Several surgical methods have been employed in management of cyclodialysis clefts. These include invasive methods such as vitrectomy, cryotherapy and gas tamponade,1 scleral buckle,2 diathermy,3 suturing4 and endolaser.5 Noninvasive methods have also been employed including trans-scleral YAG or diode laser.6,7

We describe two cases of successful cyclodialysis cleft closure using trans-scleral diode laser.

Case reports

Patient A is an 81-year-old lady who was diagnosed with primary open-angle glaucoma in 1997 and started on topical antihypertensive therapy. In view of inadequate intraocular pressure (IOP) control and progressing disease, right trabeculectomy was performed shortly followed by left trabeculectomy. IOPs were stabilised at 12 mmHg in both eyes. After 2 years, the patient underwent left cataract extraction (phacoemulsification and posterior chamber IOL). At 2 months following this, the patient presented with decreased visual acuity (VA) (6/24) and IOP of 0 mmHg with large choroidal effusions. A cyclodialysis cleft was identified in the inferotemporal aspect and closure was achieved using transcleral diode laser (21, 1.5 s burns at a power of 2000 mW) to the cleft under direct endoscopic visualisation through a corneal paracentesis. IOP stabilised at approx. 12 mmHg with regression of choroidal effusions 2 weeks following the procedure and VA remained at 6/24. Unfortunately, the patient then emigrated and died shortly afterward.

Patient B is an 81-year-old man with right-sided Eale's disease who suffered recurrent vitreous haemorrhage between 1948 and 1994. During this time, he also suffered from chronic uveitis with frequent exacerbations. In the 1970s he was diagnosed with bilateral acute angle closure glaucoma and treated with bilateral peripheral iridotomy; VA at that time was R 6/9 and L 6/6. IOP was poorly controlled and glaucomatous field damage occurred. In 1985, right and left trabeculectomies were performed. IOP was controlled in the mid-teens in both sides. By 1995, VA deteriorated to count fingers in the left side with significant glaucoma damage and cataract. In 1998, left extracapsular cataract extraction with intraocular lens implant was performed. This improved the vision to 6/36. In 2001, the patient developed left bacterial keratitis with hypopyon and VA of 6/60. A number of weeks later, the patient presented with hand movement vision both sides, a hypotonus (3 mmHg) left eye and large choroidal effusions. A cyclodialysis cleft was identified at the 10 O'clock position and treated with transcleral diode laser (16, I s bums at 2000 mW). At latest follow-up (6 months post-treatment), VA was 6/18—with an IOP of 12 in the left eye, no choroidal effusions, no identifiable cleft and a quiet anterior chamber. Unfortunately, fields were very constricted because of glaucomatous damage.
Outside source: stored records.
(* ===== verification/MmCow.v ===== *)
(** * Memory management: sharing, copy-on-write and page faults

    How page tables are copied (copy_page_tables), what a write to a shared page does
    (un_wp_page), what exec and exit rely on (free_page_tables), and what the
    page-fault entry hands to the two handlers. *)

From S2P Require Import Prelude Layout Mm MmFacts.

(** ** The ranges the two routines walk *)

(** The [k]-th page of the range that starts at [base]. *)
Definition nth_page (base : Z) (k : nat) : Z := u64 (base + 4096 * Z.of_nat k).

(** The pages of the range of [size] bytes, rounded up to 2 MB. *)
Definition range_pages (size : Z) : nat := Z.to_nat (round_2mb size / 4096).

(** The entries among the first [n] of the range at [base] that map page [i]. *)
Definition refs (s : mm) (base : Z) (n i : nat) : list nat :=
  filter (λ k, present (pte_val s (nth_page base k)) = true ∧
               PTE_ADDR (pte_val s (nth_page base k)) = page_addr i) (seq 0 n).

(** An entry that copy_page_tables shares and write-protects in the parent too. *)
Definition shared (e : Z) : bool := present e && (LOW_MEM <=? PTE_ADDR e).

(** The virtual pages of two ranges of [n] pages are all different. *)
Definition disjoint_ranges (a b : Z) (n : nat) : Prop :=
  ∀ j k, (j < n)%nat → (k < n)%nat → vpn (nth_page a j) ≠ vpn (nth_page b k).

(** ** Write protection of an entry *)

Lemma PTE_ADDR_protect e : PTE_ADDR (Z.ldiff e PAGE_WRITE) = PTE_ADDR e.
Proof.
  unfold PTE_ADDR, PAGE_WRITE. apply Z.bits_inj'. intros i Hi.
  rewrite !Z.land_spec, Z.ldiff_spec. change 2 with (2 ^ 1).
  rewrite Z.pow2_bits_eqb by lia. destruct (Z.eqb_spec 1 i) as [<-|]; cbn [negb]; [|by rewrite andb_true_r].
  change (Z.testbit 0x000FFFFFFFFFF000 1) with false. by rewrite !andb_false_r.
Qed.

Lemma present_protect e : present (Z.ldiff e PAGE_WRITE) = present e.
Proof.
  unfold present. f_equal. unfold PAGE_PRESENT, PAGE_WRITE. apply Z.bits_inj'. intros i Hi.
  rewrite !Z.land_spec, Z.ldiff_spec.
  pose proof (Z.pow2_bits_eqb 1 i ltac:(lia)) as E1. pose proof (Z.pow2_bits_eqb 0 i ltac:(lia)) as E0.
  change (2 ^ 1) with 2 in E1. change (2 ^ 0) with 1 in E0. rewrite E1, E0.
  destruct (Z.eqb_spec 1 i) as [<-|]; cbn [negb]; [|by rewrite andb_true_r].
  by rewrite !andb_false_r.
Qed.

Lemma protect_idem e : Z.ldiff (Z.ldiff e PAGE_WRITE) PAGE_WRITE = Z.ldiff e PAGE_WRITE.
Proof.
  apply Z.bits_inj'. intros i Hi. rewrite !Z.ldiff_spec. by destruct (Z.testbit e i), (Z.testbit PAGE_WRITE i).
Qed.

(** ** Virtual page numbers of a range *)

Lemma vpn_range va : 0 ≤ vpn va < 2 ^ 36.
Proof. unfold vpn. by apply Z.mod_pos_bound. Qed.


Lemma vpn_u64 va : vpn (u64 va) = vpn va.
Proof.
  unfold vpn, u64. pose proof (Z.div_mod va (2 ^ 64) ltac:(lia)) as E.
  set (q := va / 2 ^ 64) in *. set (r := va mod 2 ^ 64) in *. rewrite E.
  replace (2 ^ 64 * q + r) with (r + (2 ^ 52 * q) * 4096) by lia.
  rewrite Z.div_add by lia. replace (2 ^ 52 * q) with ((2 ^ 16 * q) * 2 ^ 36) by lia.
  by rewrite Z_mod_plus_full.
Qed.

Lemma vpn_nth_page base k :
  vpn (nth_page base k) = (base / 4096 + Z.of_nat k) mod 2 ^ 36.
Proof.
  unfold nth_page. rewrite vpn_u64. unfold vpn.
  replace (base + 4096 * Z.of_nat k) with (base + Z.of_nat k * 4096) by lia.
  by rewrite Z.div_add by lia.
Qed.

Lemma vpn_nth_page_inj base j k :
  Z.of_nat j < 2 ^ 36 → Z.of_nat k < 2 ^ 36 →
  vpn (nth_page base j) = vpn (nth_page base k) → j = k.
Proof.
  intros Hj Hk. rewrite !vpn_nth_page. intros E.
  set (b := base / 4096) in *.
  pose proof (Z.div_mod (b + Z.of_nat j) (2 ^ 36) ltac:(lia)).
  pose proof (Z.div_mod (b + Z.of_nat k) (2 ^ 36) ltac:(lia)). nia.
Qed.

Lemma pte_val_vpn s va va' : vpn va = vpn va' → pte_val s va = pte_val s va'.
Proof.
  intros E. apply same_vpn, same_S in E as [E1 E2]. unfold pte_val, slot.
  by rewrite (table_same s 3 va va' E1), E2.
Qed.

Lemma refs_S s base n i :
  refs s base (S n) i = refs s base n i ++
    (if decide (present (pte_val s (nth_page base n)) = true ∧
                PTE_ADDR (pte_val s (nth_page base n)) = page_addr i) then [n] else []).
Proof.
  unfold refs. rewrite seq_S, filter_app. f_equal.
Qed.

Lemma refs_le s base n i : (length (refs s base n i) ≤ n)%nat.
Proof. unfold refs. rewrite <- (length_seq n 0) at 2. apply length_filter. Qed.

Lemma page_addr_inj i j : page_addr i = page_addr j → i = j.
Proof. unfold page_addr. lia. Qed.

(** ** copy_page_tables *)

Lemma pte_val_set_counter s i c va :
  pte_val (s <| mem_map ::= <[i := c]> |>) va = pte_val s va.
Proof. by apply pte_val_phys. Qed.

Lemma table_set_counter s i c k va :
  table (s <| mem_map ::= <[i := c]> |>) k va = table s k va.
Proof. by apply table_phys. Qed.

(** Incrementing the counter of a page, as the source does it. *)
Lemma bump_counter (s : mm) i c :
  map_ok s → mem_map s !! i = Some c → 0 ≤ c → c + 1 < 65536 →
  (c ← (l ← gets mem_map; index l (MAP_NR (page_addr i)));
   store mem_map (MAP_NR (page_addr i)) (u16 (c + 1))) s
  = Ret tt (s <| mem_map ::= <[i := c + 1]> |>).
Proof.
  intros [Hlen _] Hi Hc Hb. pose proof (lookup_lt_Some _ _ _ Hi).
  rewrite MAP_NR_page_addr by lia.
  assert ((gets mem_map ≫= λ l, index l (Z.of_nat i)) s = Ret c s) as Hr.
  { apply index_Some; [lia|]. by rewrite Nat2Z.id. }
  mstep Hr. rewrite store_in by lia. by rewrite u16_small, Nat2Z.id by lia.
Qed.

Lemma drop_counter (s : mm) i c :
  map_ok s → mem_map s !! i = Some c → 0 < c < 65536 →
  (c ← (l ← gets mem_map; index l (MAP_NR (page_addr i)));
   store mem_map (MAP_NR (page_addr i)) (u16 (c - 1))) s
  = Ret tt (s <| mem_map ::= <[i := c - 1]> |>).
Proof.
  intros [Hlen _] Hi Hc. pose proof (lookup_lt_Some _ _ _ Hi).
  rewrite MAP_NR_page_addr by lia.
  assert ((gets mem_map ≫= λ l, index l (Z.of_nat i)) s = Ret c s) as Hr.
  { apply index_Some; [lia|]. by rewrite Nat2Z.id. }
  mstep Hr. rewrite store_in by lia. by rewrite u16_small, Nat2Z.id by lia.
Qed.

(** *** What the copy means for the translations

    A translation [f] gives the entry of every address.  Copying the entry of page
    [a] to page [b] write-protects the copy, and the original as well if the page
    is shared. *)
Definition protect (e : Z) : Z := Z.ldiff e PAGE_WRITE.
Definition share (f : Z → Z) (a b : Z) : Z → Z :=
  let e := f a in
  if present e then λ va,
    if decide (vpn b = vpn va) then protect e
    else if decide (shared e = true ∧ vpn a = vpn va) then protect e else f va
  else f.
(** The first [n] pages of the range at [from], one after the other: ranges that
    overlap read entries that were copied before. *)
Fixpoint shares (f : Z → Z) (from to : Z) (n : nat) : Z → Z :=
  match n with
  | O => f
  | S m => share (shares f from to m) (nth_page from m) (nth_page to m)
  end.
(** The entry round [k] copies, and the rounds that add a reference to page [i]. *)
Definition copied_entry (f : Z → Z) (from to : Z) (k : nat) : Z := shares f from to k (nth_page from k).
Definition copied_refs (f : Z → Z) (from to : Z) (n i : nat) : list nat :=
  filter (λ k, present (copied_entry f from to k) = true ∧ PTE_ADDR (copied_entry f from to k) = page_addr i) (seq 0 n).

(** Every page the rounds share is one of the allocator, and the 16-bit counters
    have room for the references (and for one more of a page that is free). *)
Definition room (s : mm) (from to : Z) (n : nat) : Prop :=
  ∀ k, (k < n)%nat → shared (copied_entry (pte_val s) from to k) = true →
    ∃ i c, PTE_ADDR (copied_entry (pte_val s) from to k) = page_addr i ∧ mem_map s !! i = Some c ∧ 0 ≤ c ∧
      Z.max c 1 + Z.of_nat (length (copied_refs (pte_val s) from to n i)) < 65536.

Lemma copied_refs_S f from to n i :
  copied_refs f from to (S n) i = copied_refs f from to n i ++
    (if decide (present (copied_entry f from to n) = true ∧ PTE_ADDR (copied_entry f from to n) = page_addr i) then [n] else []).
Proof. unfold copied_refs. rewrite seq_S, filter_app. f_equal. Qed.

Lemma copied_refs_mono f from to m n i : (m ≤ n)%nat →
  (length (copied_refs f from to m i) ≤ length (copied_refs f from to n i))%nat.
Proof. induction 1 as [|n _ IH]; [done|]. rewrite copied_refs_S, length_app. lia. Qed.

(** Ranges of different pages: the copy reads only original entries. *)
Lemma shares_disjoint f from to n : Z.of_nat n < 2 ^ 36 → disjoint_ranges from to n → ∀ m, (m ≤ n)%nat →
  (∀ k, (k < m)%nat → present (f (nth_page from k)) = true → shares f from to m (nth_page to k) = protect (f (nth_page from k))) ∧
  (∀ k, (k < n)%nat → shares f from to m (nth_page from k) =
     let e := f (nth_page from k) in if bool_decide (k < m)%nat && shared e then protect e else e) ∧
  (∀ va, (∀ k, (k < n)%nat → vpn (nth_page from k) ≠ vpn va) →
     (∀ k, (k < m)%nat → present (f (nth_page from k)) = true → vpn (nth_page to k) ≠ vpn va) →
     shares f from to m va = f va).
Proof.
  intros Hn Hd. induction m as [|m IH]; intros Hm; [by split_and!; [lia|intros; cbv zeta; by rewrite bool_decide_false by lia|]|].
  destruct IH as (H1 & H2 & H3); [lia|]. cbn [shares]. set (g := shares f from to m) in *.
  assert (g (nth_page from m) = f (nth_page from m)) as Em by (rewrite H2 by lia; cbv zeta; by rewrite bool_decide_false by lia).
  unfold share. rewrite Em. set (e := λ k, f (nth_page from k)) in *. change (f (nth_page from m)) with (e m).
  destruct (present (e m)) eqn:Hp; split_and!.
  - intros k Hk Hpk. destruct (decide (k = m)) as [->|Hkm]; [by rewrite decide_True|].
    rewrite decide_False by (intros E; apply vpn_nth_page_inj in E; lia).
    rewrite decide_False by (intros [_ E]; by apply Hd in E; [|lia..]). apply H1; [lia|done].
  - intros k Hk. rewrite decide_False by (intros E; symmetry in E; by apply Hd in E; [|lia..]).
    cbv zeta in *. destruct (decide (k = m)) as [->|Hkm].
    + rewrite bool_decide_true by lia. cbn [andb]. fold (e m). destruct (shared (e m)); [by rewrite decide_True|].
      rewrite decide_False by (by intros []). exact Em.
    + rewrite decide_False by (intros [_ E]; apply vpn_nth_page_inj in E; lia).
      rewrite H2 by done. by rewrite (bool_decide_ext (k < S m)%nat (k < m)%nat) by lia.
  - intros va Hf Ht. rewrite !decide_False; [|intros [_ E]; apply (Hf m); [lia|done]|apply Ht; [lia|done]].
    apply H3; [done|]. intros k Hk. apply Ht. lia.
  - intros k Hk Hpk. apply H1; [|done]. destruct (decide (k = m)) as [->|]; [unfold e in Hp; congruence|lia].
  - intros k Hk. rewrite H2 by done. cbv zeta. destruct (decide (k = m)) as [->|Hkm].
    + fold (e m). unfold shared. rewrite Hp. by rewrite !andb_false_r.
    + by rewrite (bool_decide_ext (k < S m)%nat (k < m)%nat) by lia.
  - intros va Hf Ht. apply H3; [done|]. intros k Hk. apply Ht. lia.
Qed.

Lemma copied_entry_disjoint f from to n k : Z.of_nat n < 2 ^ 36 → disjoint_ranges from to n → (k < n)%nat →
  copied_entry f from to k = f (nth_page from k).
Proof.
  intros Hn Hd Hk. destruct (shares_disjoint f from to n Hn Hd k) as (_ & H & _); [lia|].
  unfold copied_entry. rewrite H by done. cbv zeta. by rewrite bool_decide_false by lia.
Qed.
Lemma copied_refs_disjoint s from to n i : Z.of_nat n < 2 ^ 36 → disjoint_ranges from to n →
  copied_refs (pte_val s) from to n i = refs s from n i.
Proof.
  intros Hn Hd. assert (∀ m, (m ≤ n)%nat → copied_refs (pte_val s) from to m i = refs s from m i) as H; [|by apply H].
  induction m as [|m IH]; intros Hm; [done|]. rewrite copied_refs_S, refs_S, IH by lia.
  by rewrite (copied_entry_disjoint _ from to n) by (done || lia).
Qed.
Both patients had their mydriatics stopped before the treatment was performed. Two parallel rows of confluent transcleral diode laser burns were applied consecutively in one session at the conjunctival limbus in the area overlying the cyclodialysis cleft. Post-procedure discomfort and inflammation were controlled with the minimum dose of topical steroid drops.

Comment

Cyclodialysis clefts can be a difficult problem to identify and can cause significant visual loss. Several treatment modalities have emerged. We have described a minimally invasive method that can be performed under local anaesthetic without distress to the patient, limited theoretical complications and good efficacy. We recommend the use of transcleral diode laser in the first-line surgical treatment of cyclodialysis clefts.